Your objective - In the entries below, the word "when" appears on some lines. Copy each of those lines.

[Start of Attachment]

(** X4: an unfollow that succeeds is undone exactly by the follow, in a
    facade in lock-step: when [unfollow_user(a, b)] returns [True],
    [follow_user(a, b)] then returns [True] and the facade is again the one
    before the unfollow. *)
Theorem unfollow_then_follow_restores (a b : string) (s s1 : SocialMediaApp) :
  lock_step s →
  unfollow_user a b s = Ok (true, s1) →
  follow_user a b s1 = Ok (true, s).
Proof.
  intros Hlock (adjacents & He & Hl & Hb & ->)%unfollow_user_true_inv.
  destruct He as [Hva Hvb].
  rewrite follow_user_known by (simpl; by apply lock_step_vertex).
  simpl. erewrite add_edge_present; [|done|apply lookup_insert_eq].
  rewrite bool_decide_eq_false_2 by apply not_elem_of_removed.
  simpl. rewrite insert_insert_eq, removed_then_added by done.
  rewrite insert_id by done. by destruct s as [[? ?] ?].
Qed.

Lemma unfollow_then_follow_restores_witness :
  ∃ s1, unfollow_user "alice123" "bob_dev" sample_app = Ok (true, s1)
        ∧ follow_user "alice123" "bob_dev" s1 = Ok (true, sample_app).
Proof.
  eexists. split; [vm_compute; reflexivity|].
  apply unfollow_then_follow_restores; [|vm_compute; reflexivity].
  decide_by_computing.
Defined.

(** X5: a follow that succeeds records the one edge [(a, b)] and nothing
    else: users and vertices are untouched and every other ordered pair,
    [(b, a)] among them when [a] and [b] differ, is an edge afterwards
    exactly when it was one before. *)
Theorem follow_records_one_edge (a b : string) (s s' : SocialMediaApp) :
  follow_user a b s = Ok (true, s') →
  users s' = users s
  ∧ _vertices (graph s') = _vertices (graph s)
  ∧ has_edge a b (graph s) = false
  ∧ has_edge a b (graph s') = true
  ∧ ∀ c d, (c, d) ≠ (a, b) →
           has_edge c d (graph s') = has_edge c d (graph s).
Proof.
  intros (adjacents & _ & _ & He & Hl & Hnb & ->)%follow_user_true_inv.
  simpl. split; [done|]. split; [done|].
  unfold has_edge. simpl. rewrite Hl, lookup_insert_eq.
  split; [by apply set_contains_false|].
  split; [by apply set_contains_true, elem_of_union_r, elem_of_singleton_2|].
  intros c d Hne. destruct (decide (c = a)) as [->|Hc].
  - rewrite lookup_insert_eq, Hl. unfold set_contains.
    apply bool_decide_ext. rewrite elem_of_union, elem_of_singleton.
    split; [|by left]. intros [?| ->]; [done|]. by destruct Hne.
  - by rewrite lookup_insert_ne.
Qed.

Lemma follow_records_one_edge_witness :
  has_edge "bob_dev" "charlie_art"
    (graph (state_after [AddUser alice; AddUser bob; AddUser charlie;
                         FollowUser "alice123" "bob_dev";
                         FollowUser "bob_dev" "charlie_art";
                         FollowUser "charlie_art" "bob_dev"]))
  = has_edge "bob_dev" "charlie_art" (graph sample_app).
Proof.
  destruct (follow_records_one_edge "charlie_art" "bob_dev" sample_app
              (state_after [AddUser alice; AddUser bob; AddUser charlie;
                            FollowUser "alice123" "bob_dev";
                            FollowUser "bob_dev" "charlie_art";
                            FollowUser "charlie_art" "bob_dev"]))
    as (_ & _ & _ & _ & Hother); [vm_compute; reflexivity|].
  apply Hother. intros Heq. discriminate Heq.
Defined.

(** ** Lists of profiles *)

Lemma users_of_ids_all_known (m : gmap string Person) (ids : list string) :
  map_Forall (λ uid person, user_id person = uid) m →
  Forall (λ uid, is_Some (m !! uid)) ids →
  user_id <$> omap (λ uid, m !! uid) ids = ids.
Proof.
  intros Hkeys. induction 1 as [|uid ids [p Hp] _ IH]; csimpl; [done|].
  rewrite Hp. csimpl. rewrite IH. f_equal. by apply (Hkeys uid p).
Qed.

Lemma outgoing_ids_known s u ids :
  app_inv s →
  list_outgoing_adjacent_vertices u (graph s) = Ok ids →
  Forall (λ uid, is_Some (users s !! uid)) ids.
Proof.
  intros [Hg Hl] Hout. apply Forall_forall. intros uid Hin.
  apply (elem_of_outgoing u uid _ _ Hout) in Hin as [_ Hedge].
  apply has_edge_true in Hedge as (adjacents & Ha & Hb).
  apply lock_step_vertex; [done|]. by eapply graph_inv_target.
Qed.

Lemma incoming_ids_known s u ids :
  app_inv s →
  list_incoming_adjacent_vertices u (graph s) = Ok ids →
  Forall (λ uid, is_Some (users s !! uid)) ids.
Proof.
  intros [Hg Hl] Hinc. apply Forall_forall. intros uid Hin.
  apply (elem_of_incoming uid u _ _ Hinc) in Hin as [_ Hedge].
  apply has_edge_true in Hedge as (adjacents & Ha & Hb).
  apply lock_step_vertex; [done|]. apply graph_inv_vertex; [done|]. by eexists.
Qed.

Lemma profiles_of_neighbours (u : string) (s : SocialMediaApp) :
  app_wf s →
  ∃ following_ids follower_ids following followers,
    list_outgoing_adjacent_vertices u (graph s) = Ok following_ids
    ∧ get_following u s = Ok following
    ∧ user_id <$> following = following_ids
    ∧ list_incoming_adjacent_vertices u (graph s) = Ok follower_ids
    ∧ get_followers u s = Ok followers
    ∧ user_id <$> followers = follower_ids.
Proof.
  intros (Hinv & _ & Hkeys).
  destruct (list_outgoing_inv u (graph s) (proj1 Hinv)) as (out & Hout).
  destruct (list_incoming_total u (graph s)) as (inc & Hinc).
  exists out, inc. eexists _, _.
  unfold get_following, get_followers. rewrite Hout, Hinc. simpl.
  rewrite !users_of_ids_omap.
  split; [done|]. split; [done|].
  split; [by eapply users_of_ids_all_known, outgoing_ids_known|].
  split; [done|]. split; [done|].
  by eapply users_of_ids_all_known, incoming_ids_known.
Qed.

(** X6: in a well-formed facade the filter of [get_following] and of
    [get_followers] never drops an id: the ids of the profiles returned are,
    one for one and in the same order, the ids the graph lists. *)
Theorem following_resolves_every_id (u : string) (s : SocialMediaApp) :
  app_wf s →
  ∃ following_ids follower_ids following followers,
    list_outgoing_adjacent_vertices u (graph s) = Ok following_ids
    ∧ get_following u s = Ok following
    ∧ user_id <$> following = following_ids
    ∧ list_incoming_adjacent_vertices u (graph s) = Ok follower_ids
    ∧ get_followers u s = Ok followers
    ∧ user_id <$> followers = follower_ids.
Proof. apply profiles_of_neighbours. Qed.

Lemma following_resolves_every_id_witness :
  ∃ following,
    get_following "alice123" sample_app = Ok following
    ∧ user_id <$> following = ["bob_dev"].
Proof.
  destruct (following_resolves_every_id "alice123" sample_app)
    as (ids & _ & following & _ & Hout & Hget & Hids & _).
  - decide_by_computing.
  - exists following. split; [done|]. rewrite Hids.
    assert (Ok ids = Ok ["bob_dev"]) as [= ->]; [|done].
    rewrite <- Hout. vm_compute. reflexivity.
Defined.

[End of Attachment]

Solution below -
    facade in lock-step: when [unfollow_user(a, b)] returns [True],
    [(b, a)] among them when [a] and [b] differ, is an edge afterwards
    exactly when it was one before. *)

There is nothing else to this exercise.